Fort Pierre National Grassland, managed by the U.S. Forest Service, is located in central South Dakota, south of the capital, Pierre. It is primarily mixed-grass prairie in the Missouri River breaks ecoregion. The Grassland is interspersed with private holdings, with significant grazing and scattered crops (primarily wheat or sorghum). Stock dams are scattered throughout the Grasslands, offering water sources which attract bird life as well as other animals. Prairie Dog towns also attract a unique assemblage of species. Recreation, grazing, and wildlife habitats are all major management activities on the Grassland.

Ornithological Summary

The Grassland contains many leks for both the Greater Prairie Chicken and the Sharp-tailed Grouse. It also supports an abundance of raptors, including Gyrfalcons and Snowy Owls in winter. Prairie Dog associated species such as the Burrowing Owl are present, as well as grassland migrants such as Sprague's Pipit and the Long-billed Curlew. More than 50 bird species breed on the Grassland.

Conservation Issues

Non-native species, especially cool-season grasses, replace native warm-season vegetation. Sylvatic plague among Prairie Dogs has a chain reaction on ecologically-dependant species such as Burrowing Owl, Sprague’s Pipit, and scavenger/predator raptors. Much lead shot occurs on Prairie Dog towns in prairie dog carcasses which can cause lead poisoning in the raptors that feed on them.


Owned and managed by U.S. Forest Service.

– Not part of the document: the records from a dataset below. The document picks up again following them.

(** ** Go scalar types *)

(** [int64], and [int] on a 64-bit target, range over these bounds.  The
    embedding carries such values as [Z]; no function of config.go does
    arithmetic on them at run time, so no wrap-around arises, and the
    bounds only say which values a caller can pass. *)
Definition int64_min : Z := - 2 ^ 63.
Definition int64_max : Z := 2 ^ 63 - 1.

Definition in_int64 (z : Z) : Prop := int64_min <= z <= int64_max.

(** ** Package time *)

Module time.

(** [type Duration int64], a count of nanoseconds. *)
Definition Duration : Type := Z.

Definition Nanosecond : Duration := 1.
Definition Microsecond : Duration := 1000 * Nanosecond.
Definition Millisecond : Duration := 1000 * Microsecond.
Definition Second : Duration := 1000 * Millisecond.
Definition Minute : Duration := 60 * Second.

(** [time.Time] is an instant; config.go only stores it, so it is kept
    as the number of nanoseconds since the epoch. *)
Definition Time : Type := Z.

End time.

(** ** Package kinesis: the ShardIteratorType enum values *)

Module kinesis.

Definition ShardIteratorTypeAtSequenceNumber : string := "AT_SEQUENCE_NUMBER".
Definition ShardIteratorTypeAfterSequenceNumber : string := "AFTER_SEQUENCE_NUMBER".
Definition ShardIteratorTypeTrimHorizon : string := "TRIM_HORIZON".
Definition ShardIteratorTypeLatest : string := "LATEST".
Definition ShardIteratorTypeAtTimestamp : string := "AT_TIMESTAMP".

End kinesis.

(** ** Collaborators declared in other files of the package *)

(** Modelled from the spec: the [StatReceiver] interface and its no-op
    implementation [NoopStatReceiver] are declared outside config.go.  The
    spec calls the field a capability reference whose default is a no-op
    implementation; any other implementation is told apart by a tag.  A
    value of interface type is [None] for Go's [nil]. *)
Inductive StatReceiver : Type :=
| NoopStatReceiver
| CustomStatReceiver (tag : nat).

(** Modelled from the spec: the [Logger] interface and [DefaultLogger] are
    declared outside config.go; same shape as [StatReceiver]. *)
Inductive Logger : Type :=
| DefaultLogger
| CustomLogger (tag : nat).

(** Modelled from the spec: the [ErrConfigInvalid...] values returned by
    [validateConfig] are package variables declared outside config.go; the
    spec lists them as distinct error kinds.  Go's [error] result is
    [option error], [None] being [nil]. *)
Inductive error : Type :=
| ErrConfigInvalidThrottleDelay
| ErrConfigInvalidCommitFrequency
| ErrConfigInvalidShardCheckFrequency
| ErrConfigInvalidLeaderActionFrequency
| ErrConfigInvalidBufferSize
| ErrConfigInvalidStats
| ErrConfigInvalidDynamoCapacity
| ErrConfigInvalidLogger.

(** ** The Config struct *)

(** [atTimestamp] has type [*time.Time].  The only pointer ever stored is
    the address of a method's own parameter, and nothing writes through
    it, so the field is carried as its pointee: [None] for [nil],
    [Some t] for a pointer to a cell holding [t]. *)
Record Config : Type := mkConfig {
  stats : option StatReceiver;
  logger : option Logger;
  throttleDelay : time.Duration;
  commitFrequency : time.Duration;
  shardCheckFrequency : time.Duration;
  leaderActionFrequency : time.Duration;
  bufferSize : Z;
  dynamoReadCapacity : Z;
  dynamoWriteCapacity : Z;
  dynamoWaiterDelay : time.Duration;
  shardIteratorType : string;
  atTimestamp : option time.Time;
  sequenceNumber : string
}.
(** * notifications-bot: registration handlers, storage and dispatch loop

    A shallow embedding of the Go sources

      - the signed registration handlers of package [notifications]
        ([RegisterToken], [RegisterTrackedID], [UnregisterToken],
        [UnregisterTrackedID]),
      - the main loop of package [notifications] ([RunNotificationLoop],
        [notifyUser], [pollForNotifications]),
      - [storage/databaseImpl.go] ([GetUser], [DeleteUser], [UpsertUser]),
      - [firebase/fcm.go] ([sendNotification]),

    followed by the properties the specification states about them.

    Conventions.  Go values of type [error] are modelled by [errors.error]
    with [None] for [nil]; a [time.Time] is the number of nanoseconds since
    the Unix epoch; effects (the wall clock, the database tables, the
    messages handed to the push provider, the polls sent to the gateway)
    are threaded through the state monad [M] over [World]. *)

From Stdlib Require Import ZArith List String Ascii Bool Lia.
From Stdlib.Strings Require Import Byte.
From Stdlib Require Import DecimalString.
Import ListNotations.

Local Open Scope string_scope.
Local Open Scope Z_scope.

Definition bytes := list byte.

(** Go's [string(b)] conversion of a byte slice. *)
Definition string_of_bytes (b : bytes) : string := string_of_list_byte b.

(* ================================================================== *)
(** ** Package [fmt]: the verbs the sources use *)

Module fmt.
Lemma skipHeader_all (lines : list string) :
  forall i : nat,
    Forall notFacet lines -> skipHeader lines i = (i + List.length lines)%nat.
Proof.
  induction lines as [|l lines IH]; intros i Hall; simpl.
  - lia.
  - inversion Hall as [|? ? Hl Hall']; subst. rewrite Hl, IH by assumption. lia.
Qed.

Lemma skipHeader_facet (header : list string) (l : string) (rest : list string) :
  forall i : nat,
    Forall notFacet header -> isFacet l = true ->
    skipHeader (header ++ l :: rest) i = (i + List.length header)%nat.
Proof.
  induction header as [|h header IH]; intros i Hall Hl; simpl.
  - rewrite Hl. lia.
  - inversion Hall as [|? ? Hh Hall']; subst. rewrite Hh, IH by assumption. lia.
Qed.

(** The decoder on lines made of a header, complete records and a
    trailer. *)
Lemma parseASCIISTL_records (buffer : string) (header : list string)
  (recs : list FacetText) (trailer : list string) :
  map trim (splitLines buffer) = header ++ flat_map recordLines recs ++ trailer ->
  Forall notFacet header ->
  Forall opensFacet recs ->
  Forall notFacet trailer ->
  parseASCIISTL buffer = Some (Return (mkModel (map recordTriangle recs) None)).
Proof.
  intros Hlines Hheader Hrecs Htrailer.
  unfold parseASCIISTL. rewrite Hlines.
  assert (Hstart :
    parseFacets (List.length (header ++ flat_map recordLines recs ++ trailer))
      (header ++ flat_map recordLines recs ++ trailer)
      (skipHeader (header ++ flat_map recordLines recs ++ trailer) 0) []
    = Some (Return (map recordTriangle recs))).
  { destruct recs as [|r recs].
    - cbn [flat_map map app]. rewrite skipHeader_all.
      + apply parseFacets_end.
      + apply Forall_app. split; assumption.
    - inversion Hrecs as [|? ? Hr Hrecs']; subst.
      cbn [flat_map]. rewrite <- app_assoc. cbn [recordLines app].
      rewrite skipHeader_facet by assumption. simpl Nat.add.
      change (facetLine r :: loopLine r :: vertexLine0 r :: vertexLine1 r
                :: vertexLine2 r :: endloopLine r :: endfacetLine r
                :: flat_map recordLines recs ++ trailer)
        with (flat_map recordLines (r :: recs) ++ trailer).
      rewrite parseFacets_records; [reflexivity | | exact Hrecs | exact Htrailer].
      rewrite !length_app. lia. }
  rewrite Hstart. reflexivity.
Qed.
(** * Bone cancer detection: the heuristic saliency overlay

    A shallow embedding of [utils/gradcam.py] ([generate_simple_heatmap] and
    [generate_gradcam_heatmap]), of [BoneCancerDetector.predict] of
    [utils/yolo_detector.py], and of [allowed_file], [upload] and [results] of
    [routes/predict.py].  Python floats and [np.float64] are Rocq's
    binary64 primitive floats; [np.float32] values are binary64 floats that have
    been rounded to binary32; [np.uint8] is [byte].  An [ndarray] is a list of
    rows.  The OpenCV filters, the image codecs, the colormap and the classifier
    are not code of this repository: they are the fields of the class [Cv2], and
    the facts about them that a theorem relies on are stated as laws. *)

From Stdlib Require Import ZArith List String Ascii Bool Lia Floats DecimalString.
From Stdlib.Strings Require Import Byte.
Import ListNotations.

Set Warnings "-inexact-float".

(** ** Python values, exceptions and the file system *)

Definition path := string.
Definition bytes := list byte.

Inductive exn : Type :=
| ValueError (msg : string)
| CvError (msg : string)
| IndexError (msg : string).

Inductive outcome (A : Type) : Type :=
| Ok (a : A)
| Raise (e : exn).
Arguments Ok {A} a.
Arguments Raise {A} e.

(** The part of the world the functions touch: the files, and which paths can
    be opened for writing. *)
Record World : Type := mkWorld {
  files : path -> option bytes;
  writable : path -> bool
}.

Definition fs_write (p : path) (b : bytes) (w : World) : World :=
  {| files := fun q => if String.eqb q p then Some b else files w q;
     writable := writable w |}.

(** What a run does besides computing: each array division (with its divisor)
    and each file written, in order. *)
Inductive event : Type :=
| EvDivide (divisor : float)
| EvWrite (p : path).

Record State : Type := mkState {
  world : World;
  trace : list event
}.

Definition M (A : Type) : Type := State -> outcome A * State.

Definition ret {A} (a : A) : M A := fun s => (Ok a, s).
Definition raise {A} (e : exn) : M A := fun s => (Raise e, s).
Definition bind {A B} (c : M A) (k : A -> M B) : M B :=
  fun s => match c s with
           | (Ok a, s') => k a s'
           | (Raise e, s') => (Raise e, s')
           end.
Definition lift {A} (o : outcome A) : M A := fun s => (o, s).
Definition emit (ev : event) : M unit :=
  fun s => (Ok tt, {| world := world s; trace := trace s ++ [ev] |}).

Notation "x <- c ;; k" := (bind c (fun x => k))
  (at level 61, c at next level, right associativity).

(** The state [s] after the events [tr], the world untouched. *)
Definition after (s : State) (tr : list event) : State :=
  {| world := world s; trace := trace s ++ tr |}.

(** A division event whose divisor is strictly positive. *)
Definition positive_division (ev : event) : Prop :=
  match ev with
  | EvDivide d => (0 <? d)%float = true
  | EvWrite _ => False
  end.

(** The divisions and the files written that a trace records. *)
Definition divisions (tr : list event) : list float :=
  flat_map (fun ev => match ev with EvDivide d => [d] | EvWrite _ => [] end) tr.

Definition writes (tr : list event) : list path :=
  flat_map (fun ev => match ev with EvDivide _ => [] | EvWrite p => [p] end) tr.

(** A computation that only computes: its result and the events it adds do
    not depend on the state, and the events are divisions by positive
    numbers. *)
Definition computes {A} (c : M A) (r : outcome A) (tr : list event) : Prop :=
  Forall positive_division tr /\ forall s, c s = (r, after s tr).

(** ** numpy arrays *)

Definition array (T : Type) : Type := list (list T).

(** The shape of an array: the length of each of its rows. *)
Definition dims {T} (a : array T) : list nat := map (@List.length T) a.

Fixpoint dims_eqb (d1 d2 : list nat) : bool :=
  match d1, d2 with
  | [], [] => true
  | x :: d1', y :: d2' => Nat.eqb x y && dims_eqb d1' d2'
  | _, _ => false
  end.

(** The pixel height and width of an array. *)
Definition height {T} (a : array T) : nat := List.length a.
Definition width {T} (a : array T) : nat := List.length (hd [] a).

(** [np.full((h, w), c)]: the uniform array. *)
Definition full {T} (h w : nat) (c : T) : array T := repeat (repeat c w) h.

Definition amap {A B} (f : A -> B) (a : array A) : array B := map (map f) a.

Fixpoint zip_with {A B C} (f : A -> B -> C) (l1 : list A) (l2 : list B) : list C :=
  match l1, l2 with
  | x :: l1', y :: l2' => f x y :: zip_with f l1' l2'
  | _, _ => []
  end.

(** An elementwise operation of two arrays.  numpy raises when the shapes
    cannot be broadcast together; only equal shapes are accepted here. *)
Definition np_binop {A B C} (f : A -> B -> C) (a : array A) (b : array B)
  : outcome (array C) :=
  if dims_eqb (dims a) (dims b)
  then Ok (zip_with (zip_with f) a b)
  else Raise (ValueError "operands could not be broadcast together").

(** ** Scalars: float64, float32 and uint8 *)

(** Rounding of a binary64 value to the nearest binary32 value (ties to even). *)
Definition to_f32 (x : float) : float :=
  match Prim2SF x with
  | S754_finite s m e =>
      SF2Prim (binary_normalize 24 128 (cond_Zopp s (Zpos m)) e s)
  | _ => x
  end.

Definition mul32 (x y : float) : float := to_f32 (x * y).
Definition sub32 (x y : float) : float := to_f32 (x - y).
Definition div32 (x y : float) : float := to_f32 (x / y).

Definition Z_of_u8 (b : byte) : Z := Z.of_N (Byte.to_N b).

Definition u8_of_Z (z : Z) : byte :=
  match Byte.of_N (Z.to_N (z mod 256)) with
  | Some b => b
  | None => x00
  end.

The Grasslands are a mixed-grass prairie, primarily of non-native cool-season grasses. Stock dams, prairie dog towns, and very small tree plantings are scattered throughout the Grasslands.

Land Use

Outdoor recreation, grazing, and wildlife production and conservation are all major activities on this site. There is no developed recreation sites on the Grasslands.